Contrôles vétérinaires sur les produits animaux
Bien que la Norvège ait fait de bons progrès pour aborder la plupart des points, elle n’a pas encore pris les mesures appropriées pour répondre aux recommandations formulées sur le système de contrôle des importations à la suite d’une visite en octobre 2017 sur l’utilisation de TRACES dans les importations et le commerce, selon l’ESA.

TRACES NT est la plate-forme en ligne de la Commission européenne pour la certification sanitaire et phytosanitaire nécessaire à l’importation d’animaux, de produits animaux, d’aliments et d’aliments pour animaux d’origine non animale et de plantes dans l’UE. Plus de 40 000 utilisateurs de 85 pays l’emploient.

L’ESA a exigé des améliorations pour s’assurer que tous les produits animaux en provenance de pays tiers font l’objet de contrôles vétérinaires à la frontière norvégienne. Une affaire a été ouverte pour enquêter davantage.

L’une des recommandations selon lesquelles l’ESA jugeait que les mesures appropriées n’avaient pas été prises en temps opportun concernait les autorités qui s’assurent qu’aucun envoi en transit en provenance d’un pays non membre de l’EEE n’est introduit dans la région sans subir les contrôles vétérinaires nécessaires.

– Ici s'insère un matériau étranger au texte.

(* ===== verification/CloudEngineReach.v ===== *)
(** * Reachable states of the cloud engine

    The operations of the engine as the application calls them, the states they lead to, and
    what holds in all of them. *)

From Stdlib Require Import Strings.Byte.
From stdpp Require Import base list strings gmap sets.
From S2P Require Import Prelude Utf8 NavKvRead AcsContracts CloudRecords CloudRecordsCorrect.
From S2P Require Import CloudAcs DeviceSetupCode CloudEngine CloudActions CloudEngineCorrect.

Local Open Scope Z_scope.

Section reach.
Context {CC : CloudCodecs} {CX : CloudCrypto} {SW : SetupWire} {CT : CodecTotal} {HL : HeaderLaw}.
Implicit Types (e : CloudEngine).

Abbreviation M := (ST CloudEngine Fault).

(** ** Responses *)

Lemma provider_failed_ok kind detail retry gate now e :
  engine_ok e → provider_request_in_flight e = None → engine_ok (provider_failed kind detail retry gate now e).
Proof.
  intros Hok Hfl. unfold provider_failed. ecbn.
  assert (engine_ok (match creation_limited gate, p_workflow (persistent e) with
    | true, Some (WfCreateAccount _) =>
        put_workflow (Some WfCreateChallenge) (put_last_provider_failure
          (Some {| pf_kind := kind; pf_detail := cloud_provider_failure_detail detail gate retry |}) e)
    | _, _ => put_last_provider_failure
          (Some {| pf_kind := kind; pf_detail := cloud_provider_failure_detail detail gate retry |}) e
    end)) as Hok'.
  { destruct (creation_limited gate); [|done].
    destruct (p_workflow (persistent e)) as [w|] eqn:Hw; [|done]. destruct w; try done.
    unfold engine_ok in Hok |- *. ecbn. rewrite Hfl in Hok |- *. eapply core_workflow; [done|]. by intros x [= <-]. }
  destruct kind; done.
Qed.

Lemma commit_failure_ok x e : settled e → provider_request_in_flight e = None →
  engine_ok (commit_provider_completion_failure x e).
Proof.
  intros Hs Hfl. unfold commit_provider_completion_failure, engine_ok. ecbn. rewrite Hfl.
  by eapply core_idle.
Qed.

Lemma complete_workflow_wp rand w response now e :
  plain_nodes (format e) → answering w e → wp (complete_workflow rand w response now) (safe (format e)) e.
Proof.
  intros Hplain Han. pose proof (advance_wp rand w response now e Hplain Han) as Hwp.
  unfold wp in Hwp |- *. unfold complete_workflow.
  destruct (advance_workflow rand w response now e) as [[c|[x|text]] e']; cbn [fst snd] in *;
    destruct Hwp as (Hnp & Hf & Hfl & Hok).
  - sdone.
  - sdone. by apply commit_failure_ok.
  - by destruct (Hnp text).
Qed.

Lemma complete_wp rand request_id response now e :
  plain_nodes (format e) → engine_ok e →
  wp (complete_provider_request rand request_id response now) (safe (format e)) e.
Proof.
  intros Hplain Hok. unfold complete_provider_request. wp_run.
  destruct (provider_request_in_flight e) as [rq|] eqn:Hfl; wp_run; [|by sdone].
  apply wp_lift; [intros _ _|by sdone]. wp_run.
  assert (engine_ok (set_provider_request_in_flight None e)) as Hok1.
  { unfold engine_ok in Hok |- *. ecbn. by eapply core_no_flight. }
  assert (∀ answer,
    wp (_ ← modify (put_last_provider_failure None);
        _ ← modify (put_next_retry_epoch_ms None);
        e ← get;
        match p_workflow (persistent e) with
        | None => _ ← modify (commit_provider_completion_failure
                               (cloud_error "cloud provider completed with no active workflow")); mret ∅
        | Some w => complete_workflow rand w answer now
        end) (safe (format e)) (set_provider_request_in_flight None e)) as Hgo.
  { intros answer. wp_run. ecbn. destruct (p_workflow (persistent e)) as [w|] eqn:Hw.
    - eapply wp_mono; [apply complete_workflow_wp; [exact Hplain|split_and!; [exact Hok1|exact Hw|done]]|].
      intros r e' H. exact H.
    - wp_run. sdone. apply commit_failure_ok; [by apply settled_of_ok|done]. }
  destruct (parse_response rq response); try apply Hgo. wp_run. sdone; [by apply provider_failed_ok|].
  unfold provider_failed. ecbn. repeat case_match; done.
Qed.

(** ** Stream events *)

Lemma core_account f w acc acc' obs up fl rec rev :
  core_ok f w acc obs up fl rec rev →
  (∀ o, remembers acc o → remembers acc' o) → (is_Some (acc ≫= ac_acs) → is_Some (acc' ≫= ac_acs)) →
  core_ok f w acc' obs up fl rec rev.
Proof.
  intros [] Hrem Hacs. split; try done.
  - intros o Ho Hv. auto.
  - intros root node purpose Hw. destruct (ok_page root node purpose Hw) as [? ?]. auto.
  - intros w' s Hw Hs. eauto.
Qed.

Lemma message_wp data e : engine_ok e → wp (report_message data) (safe (format e)) e.
Proof.
  intros Hok. unfold report_message. wp_run. apply wp_lift; [intros d _|by sdone]. wp_run.
  apply wp_lift; [intros message _|by sdone]. wp_run. apply wp_lift; [intros acs Hacs|by sdone].
  destruct (match as_last_event_sequence acs with Some last => _ | None => false end); wp_run; [by sdone|].
  unfold acs_of, account in Hacs. inv_ok. 
  eapply put_acs_wp; [done..|]. wp_run.
  set (e1 := put_account _ e). assert (engine_ok e1) as Hok1.
  { unfold engine_ok in Hok |- *. unfold e1. ecbn. eapply core_account; [done| |].
    - intros o (a' & acs' & tip & Ha' & Hacs' & Htip & Hm). rewrite Ha in Ha'. injection Ha' as <-.
      rewrite Hacs in Hacs'. injection Hacs' as <-. by do 3 eexists.
    - intros _. simpl. by eexists. }
  assert (format e1 = format e) as Hf1 by done. clearbody e1. destruct (match message with SseReady _ revision hash => _ | _ => _ end) as [[revision hash] force].
  wp_run. destruct (_ || _); wp_run; by sdone.
Qed.

Lemma event_wp event now e : engine_ok e → wp (report_event_stream_event event now) (safe (format e)) e.
Proof.
  intros Hok. unfold report_event_stream_event. wp_run.
  destruct (match acs_event_stream_plan e with None => true | Some plan => _ end); wp_run; [by sdone|].
  destruct (ev_kind event); wp_run; try by sdone.
  - destruct (p_last_provider_failure (persistent e)) as [failure|]; wp_run; [|by sdone].
    destruct (bool_decide _); wp_run; by sdone.
  - by apply message_wp.
Qed.

(** ** Local edits *)

(** The edits to come fit the counter of local revisions. *)
Definition room (n : Z) e : Prop := p_local_revision (persistent e) + n ≤ u64_max.

Lemma record_local_ok key r e :
  engine_ok e → room 1 e → engine_ok (record_local_cloud_record key r e).
Proof.
  intros Hok Hroom. unfold record_local_cloud_record, engine_ok, room in *. ecbn. destruct Hok. split; try done.
  - ecbn. rewrite dom_insert. destruct (is_some _); set_solver.
  - intros w s Hw Hs. destruct (ok_staged w s Hw Hs) as [Hle _]. unfold saturating_add. split; [lia|].
    intros _ Heq. lia.
Qed.
Lemma record_local_format key r e : format (record_local_cloud_record key r e) = format e.
Proof. done. Qed.
Lemma record_local_revision key r e :
  room 1 e → p_local_revision (persistent (record_local_cloud_record key r e)) = p_local_revision (persistent e) + 1.
Proof. unfold room, record_local_cloud_record, saturating_add. ecbn. lia. Qed.

(** An edit is safe and uses up at most one revision. *)
Definition edited e (r : result Fault bool) e' : Prop :=
  safe (format e) r e' ∧ p_local_revision (persistent e') ≤ p_local_revision (persistent e) + 1.

Lemma edited_same e r : no_panic r → engine_ok e → edited e r e.
Proof. intros Hnp Hok. split; [by sdone|lia]. Qed.
Lemma edited_record key r e : engine_ok e → room 1 e → edited e (Ok true) (record_local_cloud_record key r e).
Proof.
  intros Hok Hroom. split; [|rewrite record_local_revision by done; lia].
  sdone. by apply record_local_ok.
Qed.

Lemma value_wp S `{EqDecision (Wire S)} key v now e :
  engine_ok e → room 1 e → wp (record_local_value S key v now) (edited e) e.
Proof.
  intros Hok Hroom. unfold record_local_value. wp_run. apply wp_lift; [intros o _|by intros; apply edited_same].
  destruct (bool_decide _); wp_run; [by apply edited_same|].
  apply wp_lift; [intros r _|by intros; apply edited_same]. wp_run. by apply edited_record.
Qed.

Lemma selections_wp l now b e :
  engine_ok e → room (len l) e → wp (record_selections l now b) (safe (format e)) e.
Proof.
  revert b e. induction l as [|[key selection] l IH]; intros b e Hok Hroom; cbn [record_selections]; wp_run; [by sdone|].
  unfold room in Hroom. rewrite len_cons in Hroom. pose proof (len_nonneg l).
  eapply wp_mono; [apply value_wp; [done|unfold room; lia]|].
  intros r e' ((Hnp & Hok' & Hf) & Hrev). destruct r as [b'|x]; [|by sdone].
  eapply wp_mono; [apply IH; [done|unfold room; lia]|]. by rewrite Hf.
Qed.

(** The local changes the application makes. *)
Inductive Edit :=
| EditFlightPlan (before after : FlightPlan) (now : Z)
| EditPackages (preferences : OfflinePackagePreferences) (now : Z)
| EditSleep (timeout : SleepTimeout) (now : Z)
| EditNexrad (preferences : NexradPreferences) (now : Z)
| EditDebugFlag (f : DebugFlagId) (enabled : bool) (now : Z)
| EditMembership (hash : bytes) (membership : AircraftMembership) (now : Z)
| EditDefinition (definition : AircraftDefinition)
| EditReceipt (id : bytes).

Definition run_edit (x : Edit) : M bool :=
  match x with
  | EditFlightPlan before after now => record_local_flight_plan_mutation before after now
  | EditPackages preferences now => record_local_offline_package_preferences preferences now
  | EditSleep timeout now => record_local_inactivity_sleep_timeout timeout now
  | EditNexrad preferences now => record_local_nexrad_acquisition preferences now
  | EditDebugFlag f enabled now => record_local_debug_flag f enabled now
  | EditMembership hash membership now => record_local_aircraft_library_membership hash membership now
  | EditDefinition definition => record_local_aircraft_definition definition
  | EditReceipt id => record_service_read id
  end.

L’autre concerneait la garantie par la Norvège que les autorités douanières n’autorisent le traitement ou l’utilisation prévu des envois approuvés par les douanes que conformément à la réglementation.

Réponse de la Norvège
Au cours de l’audit d’examen général, Mattilsynet (Autorité norvégienne de sécurité des aliments) a informé l’ESA que les questions en suspens seront complétées par l’élaboration de solutions informatiques dans le cadre du programme de numérisation douanière, dans lequel le projet TREFF est un élément central. La date limite pour la mise en œuvre complète est 2024.

La LNE peut envoyer une lettre de mise en demeure à un pays, indiquant qu’elle les considère comme en violation de ses obligations. Si les problèmes ne sont pas résolus, la LNE peut rendre un avis motivé, les obligeant à se conformer aux règles de l’EEE en question. Si le pays ne se conforme toujours pas, l’ESA peut saisir la Cour de l’AELE.

En novembre 2019, l’ESA a procédé à un contrôle de l’hygiène du lait et de la viande, ainsi que de leurs produits. Le rapport final a été publié en mai 2020. Un audit sur les aliments prêts à consommer est prévu pour l’automne cette année et un audit sur les médicaments et les résidus vétérinaires a été reporté à 2021.

(Pour vous inscrire à un abonnement gratuit à Soya75, cliquez ici.)

LAISSER UNE RÉPONSE

Vous avez entré une adresse e-mail incorrecte!